22:00 Écrit par Julos Beaucarne | Lien permanent | Commentaires (2)

23 janvier 2009

La jeune fille au cheval

 

La jeune fille au cheval s'était perdue dans l'autre dimension, elle était partie comme du lait qui se sauve, elle avait juste emporté son sourire, elle s'était glissée dans le brouillard de l'autre monde, elle s'était tue.

Hélas! On ne lui a pas laissé le choix.

Comment se fait-il que ce soit ta meilleure amie qui t'ait déplantée de ce monde? Ton âme fusée a quitté le pas de tir de ta ville en quelques secondes pourquoi tant de coups de couteau dans ta peau douce, pourquoi tant de coups de marteau sur ton corps si doux de jeune fille, qui n'avait besoin que de caresses, le monde tout à coup perd la boule, la guerre sort de l'écran de la télévision et éclate au beau milieu de notre salon. Ce fut si rapide que personne n'a pu te dire au revoir.

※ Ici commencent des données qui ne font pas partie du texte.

(** The [k] first characters of [secname], with the first one replaced by
    [_] when [underscore] holds: [sysfile] after [*--end = '\0'], and
    after [sysfile[len - namelen] = '_']. *)
Definition trunc_name (secname : string) (k : nat) (underscore : bool) : string :=
  if underscore then ("_" ++ substring 1 (k - 1) secname)%string else substring 0 k secname.

(** The format of C line 590. *)
Definition secaddr_format : string := ("%" ++ PRIx64 ++ NL)%string.

Definition scanned_addr (vals : list scan_val) : option Z :=
  match vals with VNum v :: _ => Some v | _ => None end.

(** One iteration's [fopen] calls (C lines 566-573): the truncated name,
    then for an [.init*] section its [_] variant if the first is missing. *)
Definition trunc_try (w : world) (dir secname : string) (init : bool) (k : nat)
  : M pstate (option stream) :=
  let* f := sys_fopen w (dir ++ trunc_name secname k false) in
  match f with
  | Some _ => ret f
  | None =>
      let* e := get_errno in
      if init && (e =? ENOENT) then sys_fopen w (dir ++ trunc_name secname k true)
      else ret None
  end.

(** The truncation loop of C lines 564-576, one iteration per value [k]
    of [end - &sysfile[len - namelen]]: a stream, or [NULL] with [errno]
    from the last [fopen]. *)
Fixpoint trunc_loop (w : world) (dir secname : string) (init : bool) (k : nat)
  : M pstate (option stream) :=
  let* f := trunc_try w dir secname init k in
  match f with
  | Some _ => ret f
  | None =>
      let* e := get_errno in
      if (e =? ENOENT) && (MODULE_SECT_NAME_LEN <=? k)%nat then
        match k with
        | S k' => trunc_loop w dir secname init k'
        | O => ret None
        end
      else ret None
  end.

(** Reading the value at [ok:] (C lines 587-598): the return value, and
    [*addr] when it was written. [fscanf] met the end of the stream when
    it returned [EOF] (white space, then nothing); the flags are read
    only when it did not return 1. *)
Definition read_addr (f : stream) : M pstate (cb_result * option Z) :=
  let '(n, vals) := fscanf secaddr_format (st_data f) in
  let* result :=
    if n =? 1 then ret 0
    else let* '(ferr, _) := sys_stream_end f (n =? EOF) in
         if ferr then get_errno else ret ENOEXEC in
  sys_close (st_fd f);;
  if result =? 0 then ret (DWARF_CB_OK, scanned_addr vals)
  else set_errno result;; ret (DWARF_CB_ABORT, None).

(** The fallbacks for a missing file (C lines 536-581): a stream, or the
    value to return ([ENOMEM] when an [asprintf] fails). *)
Definition sec_fallbacks (w : world) (dir secname : string)
  : M pstate ((cb_result * option Z) + stream) :=
  let init := is_init secname in
  let* f1 := if init then
               let* a := sys_asprintf w (dir ++ "_" ++ str_drop 1 secname) in
               match a with
               | None => ret (inl (ENOMEM, None))
               | Some sysfile => let* f := sys_fopen w sysfile in ret (inr f)
               end
             else ret (inr None) in
  match f1 with
  | inl r => ret (inl r)
  | inr (Some h) => ret (inr h)
  | inr None =>
      if (MODULE_SECT_NAME_LEN <=? String.length secname)%nat then
        let* a := sys_asprintf w (dir ++ secname) in
        match a with
        | None => ret (inl (ENOMEM, None))
        | Some _ =>
            let* f2 := trunc_loop w dir secname init (String.length secname - 1) in
            match f2 with
            | Some h => ret (inr h)
            | None => ret (inl (DWARF_CB_ABORT, None))
            end
        end
      else ret (inl (DWARF_CB_ABORT, None))
  end.

(** The function: its return value and [*addr] when written. *)
Definition section_address (w : world) (modname secname : string)
  : M pstate (cb_result * option Z) :=
  let dir := secaddr_dir modname in
  let* a := sys_asprintf w (dir ++ secname) in
  match a with
  | None => ret (ENOMEM, None)
  | Some sysfile =>
      let* f := sys_fopen w sysfile in
      let* found :=
        match f with
        | Some h => ret (inr h)
        | None =>
            let* e := get_errno in
            if e =? ENOENT then
              if never_loaded secname then ret (inl (DWARF_CB_OK, Some U64_MAX))
              else sec_fallbacks w dir secname
            else ret (inl (DWARF_CB_ABORT, None))
        end in
      match found with
      | inl r => ret r
      | inr f => read_addr f
      end
  end.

Il y a au bout du compte deux victimes: celle qui frappe et celle qui est frappée, mais aussi d'autres victimes: ta maman, ton papa, ton frère et toutes tes amies et tous tes amis et nous, si nombreux dans les distances et qui ne pourrons plus jamais te voir, en vraie vue, nous, qui ne pourrons plus jamais te rencontrer, te parler... et en même temps, nous, qui ne pourrons jamais t'oublier, comme ton cheval préféré qui lui aussi ne t'oubliera jamais, aujourd'hui il te pleure, esseulé, dans son écurie parce qu'il a perdu son écuyère.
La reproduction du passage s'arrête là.